Hash Tables

A hash table implements the dictionary (or map, associative array) abstract data type. A dictionary maintains a set of key/value pairs. These data structures support four operations.

Insert a pair into the collection.
Delete a pair from the collection.
Modify the value associated with a given key.
Search for a given key's value.

Hash tables have the best theoretical and real-world performance for these operations at $O(1)$. The $O(1)$ time complexity for insertion is for the average case - a single insert can take $O(n)$ if the hash table has to be resized.

Information on this page is taken from The Algorithm Design Manual by Steven S. Skiena.

Implementation

We could implement the operations above with an array (keys would be indexes). If we have a large number of potential keys, this array would be massive (or even infinitely large given string keys). But lookup would be really fast. Another implementation could store each key/value as a node in a linked list. This collection would take up far less space. But lookup would be quite slow. The hash table tries to have both advantages (fast lookup and space efficiency). All operations on a hash table have constant average complexity ($O(1)$).

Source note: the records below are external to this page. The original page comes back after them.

(* ===== verification/Settings.v ===== *)
(** * The settings: [load_settings] (CoreQC.py lines 97-126)

    The constants [load_settings] stores on the object (lines 120-124):
    the number of metadata columns, the width above which a log is split,
    the width of a split part and the log file extension.  The schema
    catalog read from [QC_Settings.xlsx] (the GENERAL and TEMPLATE sheets
    and one mnemonic sheet per test type): the upper-casing of MNEMONIC
    and UNIT, the warning and [drop_duplicates] of a sheet with repeated
    mnemonics, [set_index], and [load_settings] over the parsed workbook. *)

From S2P Require Import Prelude Num Table Report.

(** [self.metadata_cols = 7] *)
Definition metadata_cols : nat := 7.
(** [self.data_col_cap = 10] *)
Definition data_col_cap : nat := 10.
(** [self.data_cols_segment = 8] *)
Definition data_cols_segment : nat := 8.
(** [self.log_indicator = '.CSV'] *)
Definition log_indicator : string := ".CSV".

(** Keep the constants folded under [simpl]; they still compute. *)
#[global] Arguments metadata_cols : simpl never.
#[global] Arguments data_col_cap : simpl never.
#[global] Arguments data_cols_segment : simpl never.

(** ** The schema catalog *)

(** One row of a test-type sheet: the columns MNEMONIC, UNIT, MIN, MAX
    (MIN and MAX are numbers or empty). *)
Record mnem_row (F : Type) : Type := mk_mnem_row {
  r_mnemonic : string;
  r_unit : cell F;
  r_min : option F;
  r_max : option F;
}.
Arguments mk_mnem_row {F}.
Arguments r_mnemonic {F} _.
Arguments r_unit {F} _.
Arguments r_min {F} _.
Arguments r_max {F} _.

(** What [mnems.loc[colx, ...]] returns for a mnemonic. *)
Record mnem_entry (F : Type) : Type := mk_mnem_entry {
  m_unit : cell F;
  m_min : option F;
  m_max : option F;
}.
Arguments mk_mnem_entry {F}.
Arguments m_unit {F} _.
Arguments m_min {F} _.
Arguments m_max {F} _.

(** The settings the validators read: the GENERAL sheet's three lists of
    accepted values, the TEMPLATE sheet's header and first row (the
    units), and the mnemonic table of each test-type sheet. *)
Record settings (F : Type) : Type := mk_settings {
  general_lab_name : list (cell F);
  general_test_type : list (cell F);
  general_sample_type : list (cell F);
  template_columns : list string;
  template_units : list (cell F);
  mnemonics : gmap string (gmap string (mnem_entry F));
}.
Arguments mk_settings {F}.
Arguments general_lab_name {F} _.
Arguments general_test_type {F} _.
Arguments general_sample_type {F} _.
Arguments template_columns {F} _.
Arguments template_units {F} _.
Arguments mnemonics {F} _.

Section Catalog.
Context {F : Type} `{FloatModel F}.

(** [df['MNEMONIC'].str.upper()] and [df['UNIT'].str.upper()] on one row. *)
Definition upper_row (r : mnem_row F) : mnem_row F :=
  mk_mnem_row (py_upper (r_mnemonic r))
              (match r_unit r with Text u => Text (py_upper u) | _ => Missing end)
              (r_min r) (r_max r).

(** [df.drop_duplicates(subset='MNEMONIC')]: keep the first row of each
    mnemonic, in order. *)
Fixpoint drop_duplicate_mnemonics (seen : list string) (rows : list (mnem_row F)) : list (mnem_row F) :=
  match rows with
  | [] => []
  | r :: rs =>
      if decide (r_mnemonic r ∈ seen) then drop_duplicate_mnemonics seen rs
      else r :: drop_duplicate_mnemonics (r_mnemonic r :: seen) rs
  end.

(** [df.set_index('MNEMONIC')] on rows with distinct mnemonics. *)
Definition index_mnemonics (rows : list (mnem_row F)) : gmap string (mnem_entry F) :=
  list_to_map ((fun r => (r_mnemonic r, mk_mnem_entry (r_unit r) (r_min r) (r_max r))) <$> rows).

(** [df['UNIT'].str] exists when the column holds a [str], or when the
    sheet has no row (an empty [object] column); a UNIT column of numbers
    or blanks only is a [float] column, and [.str] raises [AttributeError]. *)
Definition unit_column_has_str (rows : list (mnem_row F)) : bool :=
  bool_decide (rows = []) || existsb (fun r => is_text (r_unit r)) rows.

(** The body of the loop over the test-type sheets (lines 107-114). *)
Definition load_mnemonic_sheet (sheet : string) (rows : list (mnem_row F))
    : st (qc_state F) (gmap string (mnem_entry F)) :=
  if negb (unit_column_has_str rows) then st_raise AttributeError else
  let rows := upper_row <$> rows in
  if bool_decide (NoDup (r_mnemonic <$> rows)) then mret (index_mnemonics rows)
  else
    _ ← raise_warning sheet (Text "mnemonic are not unique in QC_Settings.xlsx") "" "";
    mret (index_mnemonics (drop_duplicate_mnemonics [] rows)).

(** [for sheet in xl.sheet_names[2:]: ... mnemonics[sheet] = df] *)
Fixpoint load_mnemonics (sheets : list (string * list (mnem_row F)))
    (acc : gmap string (gmap string (mnem_entry F)))
    : st (qc_state F) (gmap string (gmap string (mnem_entry F))) :=
  match sheets with
  | [] => mret acc
  | (name, rows) :: rest =>
      m ← load_mnemonic_sheet name rows;
      load_mnemonics rest (<[name := m]> acc)
  end.

(** The parsed workbook [QC_Settings.xlsx]: the columns LAB_NAME,
    TEST_TYPE and SAMPLE_TYPE of the GENERAL sheet, the TEMPLATE sheet's
    header and first row, and the rows of the sheets after the second. *)
Record workbook : Type := mk_workbook {
  wb_lab_name : list (cell F);
  wb_test_type : list (cell F);
  wb_sample_type : list (cell F);
  wb_template_columns : list string;
  wb_template_units : list (cell F);
  wb_sheets : list (string * list (mnem_row F));
}.

(** [load_settings]: the catalog, and the warnings of the mnemonic sheets;
    the constants of lines 120-124 are the definitions above. *)
Definition load_settings (wb : workbook) : st (qc_state F) (settings F) :=
  mnems ← load_mnemonics (wb_sheets wb) ∅;
  mret (mk_settings (wb_lab_name wb) (wb_test_type wb) (wb_sample_type wb)
                    (wb_template_columns wb) (wb_template_units wb) mnems).

End Catalog.

Arguments workbook F : clear implicits.

(** ** What the catalog holds *)

Section CatalogLemmas.
Context {F : Type}.

(** The first row of a sheet that names a mnemonic: what the spec's
    dictionary gives for it. *)
Fixpoint first_row (k : string) (rows : list (mnem_row F)) : option (mnem_row F) :=
  match rows with
  | [] => None
  | r :: rs => if String.eqb (r_mnemonic r) k then Some r else first_row k rs
  end.

Definition entry_of (r : mnem_row F) : mnem_entry F := mk_mnem_entry (r_unit r) (r_min r) (r_max r).

(** [list_to_map] keeps the first binding of a key. *)
Lemma index_mnemonics_lookup (rows : list (mnem_row F)) k :
  index_mnemonics rows !! k = entry_of <$> first_row k rows.
Proof.
  induction rows as [|r rs IH]; [done|]. unfold index_mnemonics in *. simpl.
  destruct (String.eqb_spec (r_mnemonic r) k) as [<-|Hne].
  - by rewrite lookup_insert_eq.
  - by rewrite lookup_insert_ne by done.
Qed.

(** Dropping the later rows of a mnemonic keeps the first row of every
    mnemonic not yet seen. *)
Lemma first_row_drop_duplicates seen (rows : list (mnem_row F)) k :
  k ∉ seen -> first_row k (drop_duplicate_mnemonics seen rows) = first_row k rows.
Proof.
  revert seen; induction rows as [|r rs IH]; intros seen Hk; [done|]. simpl.
  case_decide as Hseen.
  - destruct (String.eqb (r_mnemonic r) k) eqn:E; [|by apply IH].
    apply String.eqb_eq in E. subst k. done.
  - cbn [first_row]. destruct (String.eqb (r_mnemonic r) k) eqn:E; [done|].
    apply String.eqb_neq in E. apply IH. rewrite elem_of_cons. by intros [->|?].
Qed.

(** C31: the mnemonic table [load_settings] builds for a sheet gives, for
    every mnemonic, the unit, MIN and MAX of the first row that names it
    once upper-cased; the sheet adds the not-unique warning exactly when
    two rows name the same mnemonic, and changes nothing else. *)
Theorem load_mnemonic_sheet_spec sheet (rows : list (mnem_row F)) (s : qc_state F) m s' :
  load_mnemonic_sheet sheet rows s = Ok (m, s') ->
  (forall k, m !! k = entry_of <$> first_row k (upper_row <$> rows)) /\
  s' = if bool_decide (NoDup (r_mnemonic <$> (upper_row <$> rows))) then s
       else set_warnings (warnings s ++ [mk_notice SevWarning sheet
                (Text "mnemonic are not unique in QC_Settings.xlsx") "" ""]) s.
Proof.
  unfold load_mnemonic_sheet. destruct (unit_column_has_str rows); [simpl|done]. case_bool_decide.
  - intros [= <- <-]. split; [apply index_mnemonics_lookup | done].
  - intros (? & s1 & ->%raise_warning_Ok & [= <- <-])%st_bind_Ok. split; [|done].
    intros k. rewrite index_mnemonics_lookup. f_equal. apply first_row_drop_duplicates, not_elem_of_nil.
Qed.

End CatalogLemmas.

Lemma load_mnemonic_sheet_spec_witness :
  let rows := [mk_mnem_row "gr" (Text "api") None None; mk_mnem_row "GR" (Text "gapi") None None;
               mk_mnem_row "RHOB" (Text "g/cc") None None]%string : list (mnem_row unit) in
  let s := mk_qc_state (mk_table [] []) Missing Missing false Missing Missing [] [] in
  let r := result_default (∅, s) (load_mnemonic_sheet "GAMMA" rows s) in
  load_mnemonic_sheet "GAMMA" rows s = Ok (r.1, r.2) /\
  ((forall k, r.1 !! k = entry_of <$> first_row k (upper_row <$> rows)) /\
   r.2 = if bool_decide (NoDup (r_mnemonic <$> (upper_row <$> rows))) then s
         else set_warnings (warnings s ++ [mk_notice SevWarning "GAMMA"
                (Text "mnemonic are not unique in QC_Settings.xlsx") "" ""]) s).
Proof.
  intros rows s r. assert (load_mnemonic_sheet "GAMMA" rows s = Ok (r.1, r.2)) as Hrun by reflexivity.
  split; [exact Hrun | exact (load_mnemonic_sheet_spec _ _ _ _ _ Hrun)].
Defined.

A hash table maintains an array. The data structure converts a given key to a position in the array (done by a hash function). A collision occurs when two keys go to the same location in the array. Collisions happen because the number of keys is usually greater than the number of array slots. Many methods exist for resolving collisions.

Collision Resolution

Two distinct keys will occasionally hash to the same value. This is a collision. Chaining is the easiest approach to collision resolution. Represent the hash table as an array of $m$ linked lists (each called a bucket). After hashing the key, we search through the linked list to find the value. Chaining devotes a considerable amount of memory to pointers. Open addressing is an alternative to chaining. The hash table is maintained as an array of elements, each initialized to null. On an insertion, we check to see if the desired position is empty. If so, we insert it. If not, we must find some other place to insert it instead. The simplest possibility (called sequential probing) inserts the item in the next open spot in the table.

Hash Function

Hash tables use hash functions to map keys to integers. A hash function is a function that maps a large data set to a smaller data set of a fixed length. Hash functions return a hash code (or hash value).

Every hash function must:

Consistently produce the same location for a key (a pure function).
Uniformly distribute values over a table (to reduce collisions).
Be efficient to compute.

The first step of the hash function is usually to map each key to a big integer. Let $\alpha$ be the size of the alphabet on which a given string $S$ is written. Let char(c) be a function that maps each symbol of the alphabet to a unique integer from 0 to $\alpha - 1$. The function

\begin{equation} H(S) = \sum_{i = 0}^{|S| - 1} \alpha^{|S| - (i + 1)} \times char(s_i) \end{equation}

maps each string to a unique (but large) integer by treating the characters of the strings as "digits" in a base-$\alpha$ number system.

The result is unique identifier numbers, but they are so large they will quickly exceed the number of slots in our hash table (denoted by $m$). We must reduce this number to an integer between $0$ and $m - 1$, by taking the remainder of $H(S)$ mod $m$.

Hash Function Applications

String Matching via Hashing

The Rabin-Karp algorithm gives a linear-time solution to substring search. Substring search asks if string $t$ contains the pattern $p$ as a substring, and if so where. In the Rabin-Karp algorithm, we compute a given hash function on both the pattern string $p$ and the $|p|$-character substring starting from the $i$th position of $t$. If these two strings are identical, clearly the resulting hash values must be the same. If the two strings are different, the hash values will almost certainly be different (we can check). Note that we need our hashing function to be constant for this algorithm to be $O(n)$ instead of $O(mn)$. This may be accomplished with a rolling hash function.

Duplicate Detection via Hashing

The key idea of hashing is to represent a large object using a single number. Hashing can be applied to duplicate detection. Suppose we're looking to find if a given document is contained in a corpus. Explicitly comparing the new document $D$ to all $n$ documents is hopelessly inefficient. But we can hash $D$ to an integer, and compare it to the hash codes of the rest of the corpus.

Libraries

Java's standard library provides the HashTable class. Python has built in hash tables with the dict type. Python also includes defaultdict and Counter in the collections module.